In October, North wrote in a letter to a minister, reflecting on what he felt was a groundswell of popular and elite opinion in favour of war:

The cause therefore is now (which it never was before) generally understood, and the heart of the nation is warmly engaged in it. The nation is at the same time so candid as to feel no impatience with their rulers for having in common with all the world undervalued the rebellion and only feels resentment against those whose designs appear so much worse than they were supposed to be. With such a cause to fight for such a nation Lord North[34] looks forward to the event with full confidence of success though with concern for the harsh measures which must necessarily lead to it.[35]

On 20 November, 1775, North brought bills to Parliament to prohibit all trade with America for the duration of the rebellion. Trade and commerce with the Colonies were to be suppressed and American ships and goods captured at sea were to be forfeit to the captors.[36]

In the course of his speech North told the House of Commons:

‘. . . That this business of the quarrel with the Colonies about taxation was begun and prepared for him before he engaged in it as a minister ; that he took it up, not when it was a question whether it was right or wrong to tax the Colonies or not, but when they disputed our having any such right and at a time when this country was determined not to give it up : as he engaged when this dispute was actually begun, he was bound to see it through ; and if the Colonies, by appealing to arms, had made war the medium, although peace was the only point he ever retained in his view, he must pursue it through that medium : being thus en- gaged, he did declare that, unless the King dismissed him or a majority of the House, disapproving his conduct, desired his dismission, he would not give up the conduct of this business to anybody else.’ [37]

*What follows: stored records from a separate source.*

(** * Bridge relayer: contract call wrapper, static elector, process entry

    A shallow embedding of three pieces of the relayer and the properties
    its specification states about them:

    - [bridge]: the bridge contract wrapper
      (chains/evm/calls/contracts/bridge/bridge.go);
    - [elector]: the static coordinator elector (comm/elector);
    - [app]: the process entry point [Run] (app).

    Go values are modelled as the code has them: [uint8] and [[]byte] as
    [byte] and [list byte], [uint64] and [*big.Int] as [Z] (with the
    wrap-around of conversions written out), strings as [string], a
    multiple return [(v, err)] as a pair whose second component is
    [option error] ([None] is [nil]), a panic as [Panics]. *)

From Stdlib Require Import ZArith List String Ascii Strings.Byte Lia.
From stdpp Require Import base list strings gmap sorting.

Local Open Scope Z_scope.

(** ** Bytes and machine integers *)

Definition byte_to_Z (b : byte) : Z := Z.of_N (Byte.to_N b).

(** The Go conversion [byte(v)]: the low eight bits of [v]. *)
Definition byte_of_Z (z : Z) : byte :=
  default x00 (Byte.of_N (Z.to_N (z mod 256))).

(** The Go conversion [int64(v)] of a 64-bit unsigned [v]: the same bit
    pattern read in two's complement. *)
Definition int64 (v : Z) : Z := (v + 2 ^ 63) mod 2 ^ 64 - 2 ^ 63.

Definition is_uint64 (v : Z) : Prop := 0 <= v < 2 ^ 64.

(** An [error] value is represented by its message. *)
Definition error : Type := string.

(** Outcome of a Go call that may panic. *)
Inductive Go (A : Type) : Type :=
| Ret (a : A)
| Panics (msg : string).
Arguments Ret {A} a.
Arguments Panics {A} msg.

Definition go_bind {A B : Type} (m : Go A) (k : A -> Go B) : Go B :=
  match m with
  | Ret a => k a
  | Panics msg => Panics msg
  end.

(** ** go-ethereum [crypto.Keccak256]

    The hash is a library function outside the repository. It is given
    here in executable form (Keccak-f[1600], rate 136 bytes, padding
    [0x01 .. 0x80], 32 bytes of output) so that the wrappers that call it
    can be evaluated; lanes are 64-bit integers, lane [(x, y)] is stored
    at index [x + 5 * y]. *)
Module Keccak.

Definition rotl64 (x n : Z) : Z :=
  Z.land (Z.lor (Z.shiftl x n) (Z.shiftr x (64 - n))) (Z.ones 64).

Definition not64 (x : Z) : Z := Z.lxor x (Z.ones 64).

Definition RC : list Z :=
  [ 0x0000000000000001; 0x0000000000008082; 0x800000000000808A;
    0x8000000080008000; 0x000000000000808B; 0x0000000080000001;
    0x8000000080008081; 0x8000000000008009; 0x000000000000008A;
    0x0000000000000088; 0x0000000080008009; 0x000000008000000A;
    0x000000008000808B; 0x800000000000008B; 0x8000000000008089;
    0x8000000000008003; 0x8000000000008002; 0x8000000000000080;
    0x000000000000800A; 0x800000008000000A; 0x8000000080008081;
    0x8000000000008080; 0x0000000080000001; 0x8000000080008008 ].

Definition rotc : list Z :=
  [ 0; 1; 62; 28; 27;  36; 44; 6; 55; 20;  3; 10; 43; 25; 39;
    41; 45; 15; 21; 8;  18; 2; 61; 56; 14 ].

Definition lane (A : list Z) (i : nat) : Z := nth i A 0.

Definition column (A : list Z) (x : nat) : Z :=
  fold_left Z.lxor (map (fun y => lane A (x + 5 * y)%nat) (seq 0 5)) 0.

Definition theta (A : list Z) : list Z :=
  let D x := Z.lxor (column A (Nat.modulo (x + 4) 5))
                    (rotl64 (column A (Nat.modulo (x + 1) 5)) 1) in
  map (fun i => Z.lxor (lane A i) (D (Nat.modulo i 5))) (seq 0 25).

Definition rho_pi (A : list Z) : list Z :=
  map (fun i =>
         let X := Nat.modulo i 5 in
         let Y := Nat.div i 5 in
         let src := (Nat.modulo (X + 3 * Y) 5 + 5 * X)%nat in
         rotl64 (lane A src) (nth src rotc 0))
      (seq 0 25).

Definition chi (B : list Z) : list Z :=
  map (fun i =>
         let X := Nat.modulo i 5 in
         let Y := Nat.div i 5 in
         Z.lxor (lane B i)
                (Z.land (not64 (lane B (Nat.modulo (X + 1) 5 + 5 * Y)%nat))
                        (lane B (Nat.modulo (X + 2) 5 + 5 * Y)%nat)))
      (seq 0 25).

Definition iota (rc : Z) (A : list Z) : list Z :=
  match A with
  | a :: rest => Z.lxor a rc :: rest
  | [] => []
  end.

Definition round (A : list Z) (rc : Z) : list Z :=
  iota rc (chi (rho_pi (theta A))).

Definition keccak_f (A : list Z) : list Z := fold_left round RC A.

Definition rate : nat := 136.

Definition pad (len : nat) : list Z :=
  let q := (rate - Nat.modulo len rate)%nat in
  match q with
  | 1%nat => [0x81]
  | _ => 0x01 :: repeat 0 (q - 2) ++ [0x80]
  end.

Fixpoint le_lane (bs : list Z) : Z :=
  match bs with
  | [] => 0
  | b :: rest => b + 256 * le_lane rest
  end.

Fixpoint lanes_of (n : nat) (bs : list Z) : list Z :=
  match n with
  | O => []
  | S n' => le_lane (firstn 8 bs) :: lanes_of n' (skipn 8 bs)
  end.

Fixpoint xor_into (A block : list Z) : list Z :=
  match A, block with
  | a :: A', b :: block' => Z.lxor a b :: xor_into A' block'
  | _, _ => A
  end.

Fixpoint absorb (fuel : nat) (A bs : list Z) : list Z :=
  match fuel, bs with
  | _, [] => A
  | O, _ => A
  | S fuel', _ =>
      absorb fuel' (keccak_f (xor_into A (lanes_of 17 (firstn rate bs))))
             (skipn rate bs)
  end.

Fixpoint lane_bytes (n : nat) (w : Z) : list Z :=
  match n with
  | O => []
  | S n' => w mod 256 :: lane_bytes n' (w / 256)
  end.

Definition squeeze (A : list Z) : list Z :=
  flat_map (lane_bytes 8) (firstn 4 A).

Definition Keccak256 (msg : list byte) : list byte :=
  let m := map byte_to_Z msg in
  let padded := m ++ pad (length m) in
  map byte_of_Z (squeeze (absorb (length padded) (repeat 0 25) padded)).

End Keccak.

(** Lower-case hexadecimal rendering, used to read digests in examples. *)
Definition hex_digit (n : N) : ascii :=
  match n with
  | 0 => "0" | 1 => "1" | 2 => "2" | 3 => "3" | 4 => "4" | 5 => "5"
  | 6 => "6" | 7 => "7" | 8 => "8" | 9 => "9" | 10 => "a" | 11 => "b"
  | 12 => "c" | 13 => "d" | 14 => "e" | _ => "f"
  end%N%char.

Fixpoint hex (bs : list byte) : string :=
  match bs with
  | [] => EmptyString
  | b :: rest =>
      String (hex_digit (Byte.to_N b / 16))
             (String (hex_digit (Byte.to_N b mod 16)%N) (hex rest))
  end.
(* ===== verification/Prelude.v ===== *)
(** * Verification of the nuro-s2 gateway

    nuro-s2 is an API gateway in Go that resells access to language models: a
    client speaks Anthropic Messages, OpenAI Responses or OpenAI Chat
    Completions, the gateway picks an upstream account, translates the request
    and its (usually streamed) answer between those protocols, bills the tokens
    and protects write requests with idempotency keys.  This development models
    the parts that carry its own logic and have a contract: the protocol
    translators, the idempotency coordinator with its table, payment orders from
    the notification of a provider to the credited balance and their refunds, the circuit
    breaker that takes failing proxies out of scheduling, the slots in Redis that
    bound how many requests a user, an API key and an account serve at once,
    subscriptions with their terms and quota windows, and the billing of usage with
    the holds that batches of images put on a balance.

    ** Parts, files and sources (paths under [src/backend/internal])

    - [Prelude.v] (this file): record update, 64-bit integers, the running of a
      stateful converter over a stream ([run]), handlers in sequence ([;;]),
      automata that accept output streams ([accepts]).
    - [GoStrings.v], [GoJson.v], [GoCrypto.v], [GoFloat.v]: what the sources use
      of Go's [strings], [strconv], [unicode/utf8], [encoding/json] (validity,
      object members, string quoting), [crypto/sha256], [crypto/hmac],
      [encoding/base64], [float64] and [math].  A string is a Rocq [string] of
      bytes, a [float64] a binary64 number of the Standard Library's executable
      specification.  [GoStringsFacts.v] has lemmas on trimming and digits.
    - [ApiTypes.v]: the structs of [pkg/apicompat/types.go] that responses and
      stream events are made of, and the vendor aliases resolved by
      [ResponsesUsage.UnmarshalJSON].
    - [ThinkingEnvelope.v]: [pkg/claude/model_capabilities_v028.go] and the
      encoder of [pkg/apicompat/anthropic_thinking_envelope.go].
    - [ResponsesToAnthropic.v] / [ResponsesToAnthropicProofs.v]:
      [pkg/apicompat/responses_to_anthropic.go].  A Responses stream becomes an
      Anthropic stream; [convertStream] folds [ResponsesEventToAnthropicEvents]
      over the events and runs the finalizer, as the gateway's stream loop does.
    - [ResponsesToChat.v] / [ResponsesToChatProofs.v]:
      [pkg/apicompat/responses_to_chatcompletions.go], the same towards Chat
      Completions, and [BufferedResponseAccumulator], which rebuilds a response
      for clients that do not stream.  A [strings.Builder] carries the address it
      was first written at, a slice its array and capacity, so that Go's panic on
      a copied builder is visible.
    - [AnthropicToResponses.v] / [AnthropicToResponsesProofs.v]:
      [pkg/apicompat/anthropic_to_responses_response.go], the other direction.
    - [Idempotency.v] / [IdempotencyProofs.v]: [service/idempotency.go] and
      [repository/idempotency_repo.go].  [Execute] is a program over repository
      calls; each repository call is one SQL statement on a table with a unique
      index, so concurrent requests interleave between calls.
    - [ChatBridge.v] / [ChatBridgeSim.v], [ChatBridgeProofs.v]: the response side
      of [pkg/apicompat/chatcompletions_responses_bridge.go] and
      [pkg/apicompat/chat_tool_compat.go]: Chat Completions answers become
      Responses answers, streamed and buffered, with items that are open at the
      same time.  [ChatBridgeSim.v] has the simulation by the protocol.
    - [PaymentOrders.v] / [PaymentOrdersProofs.v]: [service/payment_fulfillment.go],
      [service/payment_order_lifecycle.go],
      [service/payment_order_provider_snapshot.go], [payment/currency.go], the end
      of order creation in [service/payment_order.go], and redeeming a code in
      [service/redeem_service.go] and [repository/redeem_code_repo.go].  A handler
      is a program ([prog] of [Programs.v]) whose calls (one statement,
      transaction, clock reading or request to another service each) are explicit;
      [exec] is what a call does to the tables, [pay_step] interleaves any number
      of handlers, call by call, with calls that are lost before or after their
      effect.
    - [PaymentRefunds.v] / [PaymentRefundsProofs.v]: [service/payment_refund.go],
      in the same way, with the refunds of the payment providers as a table of
      their own; [refund_step] also lets fulfilment write rows that are not being
      refunded and providers settle pending refunds.
    - [StreamCircuit.v] / [StreamCircuitProofs.v]:
      [service/openai_proxy_stream_circuit.go].
    - [Redis.v]: what the gateway relies on of the Redis server, which is not its
      code: the class [RedisServer] states the documented effect of each command
      the Lua scripts and Go methods issue; scripts are programs over commands that
      run without interleaving; [keyspace_server] is an instance.
    - [ConcurrencyScripts.v], [ConcurrencyCache.v] / [ConcurrencyScriptsProofs.v],
      [ConcurrencySafety.v], [ConcurrencyCacheProofs.v]: the Lua scripts and the
      methods of [repository/concurrency_cache.go].  A method is a program over
      requests to Redis, each of which can fail before or after its effect
      ([weather]); [ConcurrencySafety.v] has the machine that interleaves requests of
      any number of gateway processes, crashes and the passing of time.
    - [ConcurrencyService.v] / [ConcurrencyServiceProofs.v]:
      [service/concurrency_service.go] on top of the cache: request identifiers,
      slots with their release functions, wait queues, load batches.
    - [GoTime.v]: Go's [time] as far as subscriptions use it: zones with their
      transitions, [time.Date], [AddDate], midnight, [Sub].
    - [Subscriptions.v] / [SubscriptionsMachine.v], [SubscriptionsProofs.v],
      [SubscriptionsSequential.v]: [service/user_subscription.go],
      [service/subscription_service.go], [repository/user_subscription_repo.go], the
      sweep of [service/subscription_expiry_service.go] and the admission of requests
      in [server/middleware/api_key_auth.go].  A repository method is a SQL statement
      on the table ([run_stmt]); PostgreSQL's timestamps and decimals are the class
      [Postgres].  [SubscriptionsMachine.v] has threads with transactions and row locks
      ([sub_step]), the invariant of the tables and what a thread relies on ([rely]).
    - [Transactions.v]: threads that issue statements inside and outside
      PostgreSQL transactions at READ COMMITTED, generic in the tables: entries
      written by one transaction are closed to others until it ends; rollback, lost
      replies and crashes; the logic
      [wp] for programs with a rely condition; [play], which runs a schedule and
      yields a reachable state.
    - [BillingTables.v]: the rows and statements of the billing tables
      (users, keys, accounts, claims and their archive, batch jobs); the class
      [PgEnv] states what is relied on of the server.  Amounts are exact decimals
      in units of 10^-324, in which every finite [float64] and [numeric] product of
      the code is an integer.
    - [UsageBilling.v] / [UsageBillingProofs.v]: [service/usage_billing.go],
      [repository/usage_billing_repo.go] ([Apply], [ReserveBatchImageBalance],
      [CaptureBatchImageBalance], [ReleaseBatchImageBalance]) and the retention of
      claims, [CleanupUsageBillingDedup] of
      [repository/dashboard_aggregation_repo.go].
    - [BatchImages.v] / [BatchImagesProofs.v]: jobs with their states, holds,
      settlement, recovery and the parts of processing, submission and
      cancellation that touch the balance: [service/batch_image.go],
      [service/batch_image_billing_hold.go], [service/batch_image_settlement.go],
      [service/batch_image_billing_recovery.go],
      [service/batch_image_processor.go], [service/batch_image_public.go],
      [repository/batch_image_repo.go].
    - [BillingSpec.v], [BillingMachine.v], [BillingSafety.v], [BillingSequential.v],
      [BillingRuns.v]: what
      a committed transaction may change ([lawful]) stated without the code; the
      machine that runs any number of these handlers at once; the theorems over its
      reachable states; a charge that runs alone ([attend]); concrete schedules.

    The definitions of a component are in its model file under the names of the
    Go functions; the handlers of a stream converter have type [handler], from a
    state to the new state and the emitted events.  What a function takes from
    outside (clock, random identifiers, generated uuids, the order a Go map is
    ranged over, how [append] grows) is an argument.

    ** What the theorems show

    - Translators: each streaming converter refines the target protocol, given as
      an automaton written from the protocol and not from the code: for every
      input stream (or every well-formed one, where the source relies on it) the
      output is empty or one complete, properly nested message with exactly one
      terminal event.  Text is neither lost nor repeated, arguments are completed
      by their done events, token accounting does not wrap and survives the round
      trip, a response survives the round trip between protocols, and the
      buffered path gives the message a streaming client assembles.
    - Idempotency: over every interleaving of requests, lost repository requests,
      lost replies and cleanup runs, the operation of a key succeeds at most once
      and never runs twice at the same time, as long as locks and records live
      ([wstep] carries that window); replay, conflict, backoff and retry of single
      requests; bounds of keys; truncation of stored responses.
    - Payments: in every reachable state an order is credited at most once, and
      every credit belongs to an order whose price a provider has reported as
      paid; an accepted notification processed without faults completes its
      order; a rejected one changes nothing.  The invariant [pay_inv] is kept by
      every call whose demands ([call_pre]) are met, and every handler meets them
      whatever happens between its calls ([safe]).
    - Refunds: at most one refund of an order is ever pending or made, by a
      rely-guarantee argument ([rely], [meets]) in which the thread that locked an
      order owns it; a refund without faults returns what it deducted or ends in
      a refund status.
    - Circuit breaker: boundedness and consistency of the table with its lock-free
      snapshot for every history, tripping exactly at the threshold, no early end
      of a quarantine, and pruning that no later call can observe.
    - Concurrency: in every interleaving no user, key or account holds more live
      slots than the limit its requests were admitted with; the batch acquisitions
      select the first candidate with room and take both slots or none; cleaning up
      after dead processes keeps the slots of live ones; wait counters stay between
      zero and their bound; an account in cooldown is not selected; request
      identifiers of a process are distinct, and a release function gives back
      exactly what was acquired.
    - Subscriptions: renewals and adjustments that run at the same time are
      serialized by the row lock (each is computed from the row it replaces, [lawful]);
      maintenance never clears a window that another run has moved on, so that recorded
      usage is not lost while a window lasts; the check of limits in memory agrees with
      the maintained table; windows roll over to their latest boundary; assigning is
      idempotent; revoking and restoring is a round trip.
    - Usage billing: every committed transaction of every interleaving is one of the
      changes the specification allows ([billing_runs_are_lawful]); a request of an
      API key is charged at most once, also after its claim has moved to the archive;
      the balance and the frozen balance of a user are what the committed charges,
      holds, captures and releases add up to, within the rounding of the columns; the
      hold of a batch is reserved, captured and released at most once each, always
      for the same user, key and amount.  A new request attempted without faults is
      charged, and no later attempt changes anything ([a_new_request_is_charged]).
    - Eleven theorems describe defects of the code as it is:
      [interleaved_arguments_panic], [truncated_stream_drops_text],
      [untranslated_block_corrupts_message], [oversized_response_never_replays],
      [chat_bridge_unprotected], [payment_unprotected],
      [refund_gets_stuck], [late_renewal_exceeds_limit],
      [usage_before_maintenance_is_dropped], [a_captured_hold_can_be_released],
      [holds_can_be_stranded].

    ** Bounds and fuel

    Recursion over the bytes of a string uses the string's length as fuel, as
    every step consumes at least one byte; the JSON scanner uses twice the length
    plus two, one unit for a byte and one for a level of nesting, and keeps Go's
    depth limit.  [run_alone] takes the number of calls of the longest path of a
    single request, and its theorems state that a result is returned.  Payment
    and Redis programs are inductive trees of calls and need no fuel; the loop over
    the pages of a Redis [SCAN] is bounded by the number of pages the server
    returns, the loop over batches by the length of the list, and base 36 formatting
    by the 13 digits of a 64-bit number.  The retention of claims repeats its
    statement until it moves no more rows; its fuel bounds those rounds, and the
    theorems hold for any number of them.  Lua's [tostring] prints integers exactly
    up to 10^14, which bounds the generations of the wait counters.  Token
    counts are 64-bit integers with wrap-around.  Times are integers in
    nanoseconds on one clock; they do not wrap.

    ** Not modelled

    Metrics and traces; formatting of server-sent events; the request-side
    translators and tool lowering; decoding of thinking envelopes; pricing
    and cost calculation; of image batches the contents of items, events and the
    outbox, the provider, the queue and the reader of results (their replies are
    arbitrary), validation, account selection and pricing of a submission, downloads
    and the cleanup of outputs; amounts that are infinite or not a number;
    validation and limits of new orders, mails, the confirmation of
    notifications with the provider before they are handled, codes made by
    administrators, the adapters of payment providers; account selection and
    rate limiting; of the concurrency service its background workers, tickers and
    shutdown, and the cache that is sharded over cells; of subscriptions the worker
    pool of maintenance, paged lists and reminder mails; HTTP handlers, dependency injection and generated database
    code; the frontend and the Rust edge.  Order of further work: request
    translators, envelope decoding, schedulers. *)

From stdpp Require Export prelude strings gmap.
From Stdlib Require Export ZArith Lia.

North told Parliament that:

We are prepared to punish, but we are nevertheless ready to forgive; and this is, in my opinion, the most likely means of producing an honourable reconciliation.’’[38]

  • [34] North often wrote about himself in the third person.

[35] Lucas, Lord North, Vol. II, p. 40
[36] Lucas, Lord North, Vol. II, 40-41
[37] Parliamentary History of England, Vol. XVIII, Ref.994.
[38] Lucas, Lord North, Vol. II, p. 28


Reshuffle

Lord Germain
Lord Germain: George Romney, Public domain, via Wikimedia Commons

In November, there was a Cabinet reshuffle. The Colonial Secretary, Lord Dartmouth had strongly hoped to avoid war. He had been sympathetic to Lord Chatham’s conciliatory proposal in February and had also tried to put off the Proclamation of Rebellion. Dartmouth left the Colonial Office and instead took up the post of Lord Privy Seal, without responsibility for the coming war.[39]

In his place, Lord North appointed Lord Germain. Forceful, stubborn, and prickly, unlike many career politicians, Germain had military experience and had been a commander during the Seven Years’ War. However, his record had been tarnished when he had withheld the cavalry at the Battle of Minden in 1759, allowing a defeated French army to escape destruction.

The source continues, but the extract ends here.